--- TASK DIRECTIONS ---
Although the data below holds other lines too, output only those from the line with "- unfold bucket." up to and including the line with "pose proof (rollup_bucket_zero", exactly as they appear.

--- PROVIDED MATERIAL ---
##############################
Lemma rollup_bucket_outcome cfg sw build b :
  (2 <= length (AUTONOMY_CSV_HEADER cfg))%nat ->
  Forall (fun event => event ∈ AUTONOMY_CSV_HEADER cfg) plot_events ->
  (forall k, is_Some (b !! k) -> k = "count" \/ k ∈ AUTONOMY_CSV_HEADER cfg) ->
  (exists r, rollup_bucket cfg sw build b = Return r)
  \/ rollup_bucket cfg sw build b = Raise ZeroDivisionError.
Proof.
  intros Hlen Hplot Hkeys. unfold rollup_bucket.
  rewrite !list_set_lt by (rewrite ?length_insert, blank_row_length; lia).
  cbn [mbind result_bind].
  rewrite !list_set_lt by (rewrite ?length_insert, blank_row_length; lia).
  cbn [mbind result_bind].
  edestruct (rollup_items_outcome cfg b (map fst (map_to_list b)))
    as [(rows & -> & Hrows) | ->]; [| | |left|by right].
  - intros k ([k' v] & -> & Hkv%elem_of_map_to_list)%list_elem_of_fmap. apply Hkeys.
    by exists v.
  - simpl. by rewrite !length_insert, blank_row_length.
  - simpl. by rewrite !length_insert, blank_row_length.
  - cbn [mbind result_bind].
    destruct (plot_percentages_Return cfg (snd rows) plot_events Hplot Hrows)
      as [plot ->]. cbn [mbind result_bind]. eauto.
Qed.

Lemma buckets_elem_of stats sw build b :
  (sw, build, b) ∈ buckets stats -> b = bucket stats sw build.
Proof.
  unfold buckets, bucket. intros Hin%list_elem_of_In.
  apply in_flat_map in Hin as ([sw' inner] & Hsw%list_elem_of_In & Hin).
  apply in_map_iff in Hin as ([build' b'] & [= <- <- <-] & Hb%list_elem_of_In).
  apply elem_of_map_to_list in Hsw, Hb. simpl in *. rewrite Hsw. simpl. by rewrite Hb.
Qed.

Lemma bump_keys_in_header cfg sw build key stats :
  key = "count" \/ key ∈ AUTONOMY_CSV_HEADER cfg ->
  keys_in_header cfg stats -> keys_in_header cfg (bump sw build key stats).
Proof.
  intros Hkey Hstats sw' build' k. rewrite bucket_bump.
  destruct (decide _) as [[<- <-]|]; [|apply Hstats].
  destruct (decide (key = k)) as [<-|Hne]; [done|].
  rewrite lookup_insert_ne by done. apply Hstats.
Qed.

Lemma merge_run_keys_in_header cfg build ec st0 st :
  merge_run cfg build ec st0 = Return st ->
  keys_in_header cfg (autonomy_statistics (totals st0)) ->
  keys_in_header cfg (autonomy_statistics (totals st)).
Proof.
  intros (s1 & Hitems & Hadds)%merge_run_Return H0.
  eapply (for_each_inv (fun s => keys_in_header cfg (autonomy_statistics (totals s))));
    [| |exact Hadds].
  - intros s [col cols] s' _ Hs Hstep.
    apply merge_addition_Return in Hstep as [(j & Hj & _) ->].
    destruct (ge_one _); [|done]. apply bump_keys_in_header; [|done].
    right. apply col_idx_elem_of. by exists j.
  - assert (H1 : keys_in_header cfg (autonomy_statistics (totals s1))).
    { eapply (for_each_inv
                (fun s => keys_in_header cfg (autonomy_statistics (totals s))));
        [|exact H0|exact Hitems].
      intros s [code count] s' _ Hs Hstep.
      apply merge_item_Return in Hstep as [(_ & Hin & _ & ->) | (_ & _ & ->)]; [|done].
      apply bump_keys_in_header; auto. }
    destruct (_ || _); [|done]. simpl. apply bump_keys_in_header; auto.
Qed.

Section BatchFacts.

Variable py_float : string -> option Q.

Lemma process_bb_file_Return cfg no_prox autonomy_summary acc f acc' :
  process_bb_file py_float cfg no_prox autonomy_summary acc f = Return acc' ->
  exists st0 ec st,
    init_rows cfg (log f) (build_version f) (batch_totals acc) = Return st0
    /\ analyze py_float cfg no_prox f = Return ec
    /\ merge_run cfg (build_version f) ec st0 = Return st
    /\ batch_totals acc' = totals st.
Proof.
  unfold process_bb_file. intros (st0 & Hinit & H)%bind_Return.
  apply bind_Return in H as (ec & Hec & H).
  apply bind_Return in H as (st & Hmerge & H).
  apply bind_Return in H as (failures & _ & [= <-]).
  exists st0, ec, st. auto.
Qed.

Lemma process_bb_file_stats_mono cfg no_prox autonomy_summary acc f acc' sw build k :
  process_bb_file py_float cfg no_prox autonomy_summary acc f = Return acc' ->
  is_Some (bucket (autonomy_statistics (batch_totals acc)) sw build !! k) ->
  is_Some (bucket (autonomy_statistics (batch_totals acc')) sw build !! k).
Proof.
  intros (st0 & ec & st & Hinit & _ & Hmerge & ->)%process_bb_file_Return H.
  apply init_rows_Return in Hinit as (_ & _ & Htotals).
  eapply merge_run_stats_mono; [exact Hmerge|]. by rewrite Htotals.
Qed.

Lemma batch_stats_mono cfg no_prox autonomy_summary files acc acc' sw build k :
  for_each (process_bb_file py_float cfg no_prox autonomy_summary) files acc = Return acc' ->
  is_Some (bucket (autonomy_statistics (batch_totals acc)) sw build !! k) ->
  is_Some (bucket (autonomy_statistics (batch_totals acc')) sw build !! k).
Proof.
  intros Hrun H.
  eapply (for_each_inv
            (fun a => is_Some (bucket (autonomy_statistics (batch_totals a)) sw build !! k)));
    [|exact H|exact Hrun].
  intros a f a' _ Ha Hstep. by eapply process_bb_file_stats_mono.
Qed.

(** Every run of a finished batch had rows of at least two columns, and
    its tracked codes are keys of its bucket. *)
Lemma batch_run cfg no_prox autonomy_summary files acc acc' f ec code v :
  for_each (process_bb_file py_float cfg no_prox autonomy_summary) files acc = Return acc' ->
  f ∈ files ->
  analyze py_float cfg no_prox f = Return ec ->
  ec !! code = Some v -> code ∈ AUTONOMY_CSV_HEADER cfg -> is_status code = false ->
  (2 <= length (AUTONOMY_CSV_HEADER cfg))%nat
  /\ is_Some (bucket (autonomy_statistics (batch_totals acc'))
                (fst (run_bucket f ec)) (snd (run_bucket f ec)) !! code).
Proof.
  intros Hrun (l1 & l2 & ->)%list_elem_of_split Hec Hcode Hin Hstatus.
  rewrite for_each_app in Hrun. apply bind_Return in Hrun as (a1 & _ & Hrun).
  simpl in Hrun. apply bind_Return in Hrun as (a2 & Hf & Hrest).
  apply process_bb_file_Return in Hf as (st0 & ec' & st & Hinit & Hec' & Hmerge & Htot).
  assert (ec' = ec) as -> by congruence.
  split; [by apply init_rows_Return in Hinit as (? & _)|].
  eapply batch_stats_mono; [exact Hrest|]. rewrite Htot. simpl.
  by eapply merge_run_stats_adds.
Qed.

Lemma batch_stats_count cfg no_prox autonomy_summary files acc acc' sw build :
  "count" ∉ AUTONOMY_CSV_HEADER cfg ->
  for_each (process_bb_file py_float cfg no_prox autonomy_summary) files acc = Return acc' ->
  (forall f ec, f ∈ files -> analyze py_float cfg no_prox f = Return ec ->
                run_bucket f ec = (sw, build) ->
                ec !! "CLEANING_START" = None /\ ec !! "SUSPENDED_CHARGING_START" = None) ->
  bucket (autonomy_statistics (batch_totals acc')) sw build !! "count"
  = bucket (autonomy_statistics (batch_totals acc)) sw build !! "count".
Proof.
  intros Hcount Hrun Hnone.
  eapply (for_each_inv
            (fun a => bucket (autonomy_statistics (batch_totals a)) sw build !! "count"
                      = bucket (autonomy_statistics (batch_totals acc)) sw build !! "count"));
    [|reflexivity|exact Hrun].
  intros a f a' Hf <- Hstep.
  apply process_bb_file_Return in Hstep as (st0 & ec & st & Hinit & Hec & Hmerge & ->).
  apply init_rows_Return in Hinit as (_ & _ & <-).
  apply (merge_run_stats_count _ _ _ _ _ _ _ Hcount Hmerge).
  destruct (decide ((fst (started_location ec), build_version f) = (sw, build)))
    as [Heq|Hne]; [right | by left].
  by apply (Hnone f).
Qed.

Lemma batch_keys_in_header cfg no_prox autonomy_summary files acc :
  for_each (process_bb_file py_float cfg no_prox autonomy_summary) files batch_init
  = Return acc ->
  keys_in_header cfg (autonomy_statistics (batch_totals acc)).
Proof.
  intros Hrun.
  eapply (for_each_inv
            (fun a => keys_in_header cfg (autonomy_statistics (batch_totals a))));
    [| |exact Hrun].
  - intros a f a' _ Ha Hstep.
    apply process_bb_file_Return in Hstep as (st0 & ec & st & Hinit & _ & Hmerge & ->).
    apply init_rows_Return in Hinit as (_ & _ & Htotals).
    eapply merge_run_keys_in_header; [exact Hmerge|]. by rewrite Htotals.
  - intros sw build k. unfold bucket. simpl. rewrite !lookup_empty. simpl.
    rewrite lookup_empty. by intros [? ?].
Qed.

(** C9: a bucket that holds a tracked code of some run, while no run of
    the bucket showed a cleaning-start or suspended-charging-start key,
    has run count 0: its rollup raises ZeroDivisionError, and the batch
    ends with an exception instead of percentages. *)
Theorem rollup_divides_by_zero cfg no_prox files acc f ec code v :
  "count" ∉ AUTONOMY_CSV_HEADER cfg ->
  for_each (process_bb_file py_float cfg no_prox true) files batch_init = Return acc ->
  f ∈ files ->
  analyze py_float cfg no_prox f = Return ec ->
  ec !! code = Some v -> code ∈ AUTONOMY_CSV_HEADER cfg -> is_status code = false ->
  (forall f' ec', f' ∈ files -> analyze py_float cfg no_prox f' = Return ec' ->
                  run_bucket f' ec' = run_bucket f ec ->
                  ec' !! "CLEANING_START" = None
                  /\ ec' !! "SUSPENDED_CHARGING_START" = None) ->
  rollup_bucket cfg (fst (run_bucket f ec)) (snd (run_bucket f ec))
    (bucket (autonomy_statistics (batch_totals acc))
       (fst (run_bucket f ec)) (snd (run_bucket f ec)))
  = Raise ZeroDivisionError
  /\ raises (process_bb_files py_float cfg no_prox true files)
  /\ (Forall (fun event => event ∈ AUTONOMY_CSV_HEADER cfg) plot_events ->
      process_bb_files py_float cfg no_prox true files = Raise ZeroDivisionError).
Proof.
  intros Hcount Hrun Hf Hec Hcode Hin Hstatus Hnone.
  destruct (batch_run _ _ _ _ _ _ _ _ _ _ Hrun Hf Hec Hcode Hin Hstatus) as [Hlen Hkey].
  assert (Hne : code <> "count") by (by intros ->).
  assert (Hzero : default 0 (bucket (autonomy_statistics (batch_totals acc))
                               (fst (run_bucket f ec)) (snd (run_bucket f ec))
                             !! "count") = 0).
  { rewrite (batch_stats_count _ _ _ _ _ _ _ _ Hcount Hrun).
    - unfold bucket. simpl. by rewrite !lookup_empty.
    - intros f' ec' Hf' Hec' Hb. apply (Hnone f' ec' Hf' Hec'). rewrite Hb.
      by destruct (run_bucket f ec). }
  pose proof (rollup_bucket_zero cfg (fst (run_bucket f ec)) (snd (run_bucket f ec))
                _ code Hlen Hkey Hne Hzero) as Hbucket.
  split; [exact Hbucket|]. split.
  - unfold process_bb_files. rewrite Hrun. simpl. apply bind_raises.
    by eapply autonomy_rollup_zero.
  - intros Hplot. unfold process_bb_files. rewrite Hrun. simpl.
    unfold autonomy_rollup. rewrite (map_result_first_raise _ _ ZeroDivisionError); [done| |].
    + intros [[sw build] b] ->%buckets_elem_of. simpl.
      apply rollup_bucket_outcome; [done | done |].
      intros k. by apply (batch_keys_in_header _ _ _ _ _ Hrun).
    + eexists. split; [by eapply bucket_elem_of|]. exact Hbucket.
Qed.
##############################
--- EXERCISE OUTPUT ---
    - unfold bucket. simpl. by rewrite !lookup_empty.
    - intros f' ec' Hf' Hec' Hb. apply (Hnone f' ec' Hf' Hec'). rewrite Hb.
      by destruct (run_bucket f ec). }
  pose proof (rollup_bucket_zero cfg (fst (run_bucket f ec)) (snd (run_bucket f ec))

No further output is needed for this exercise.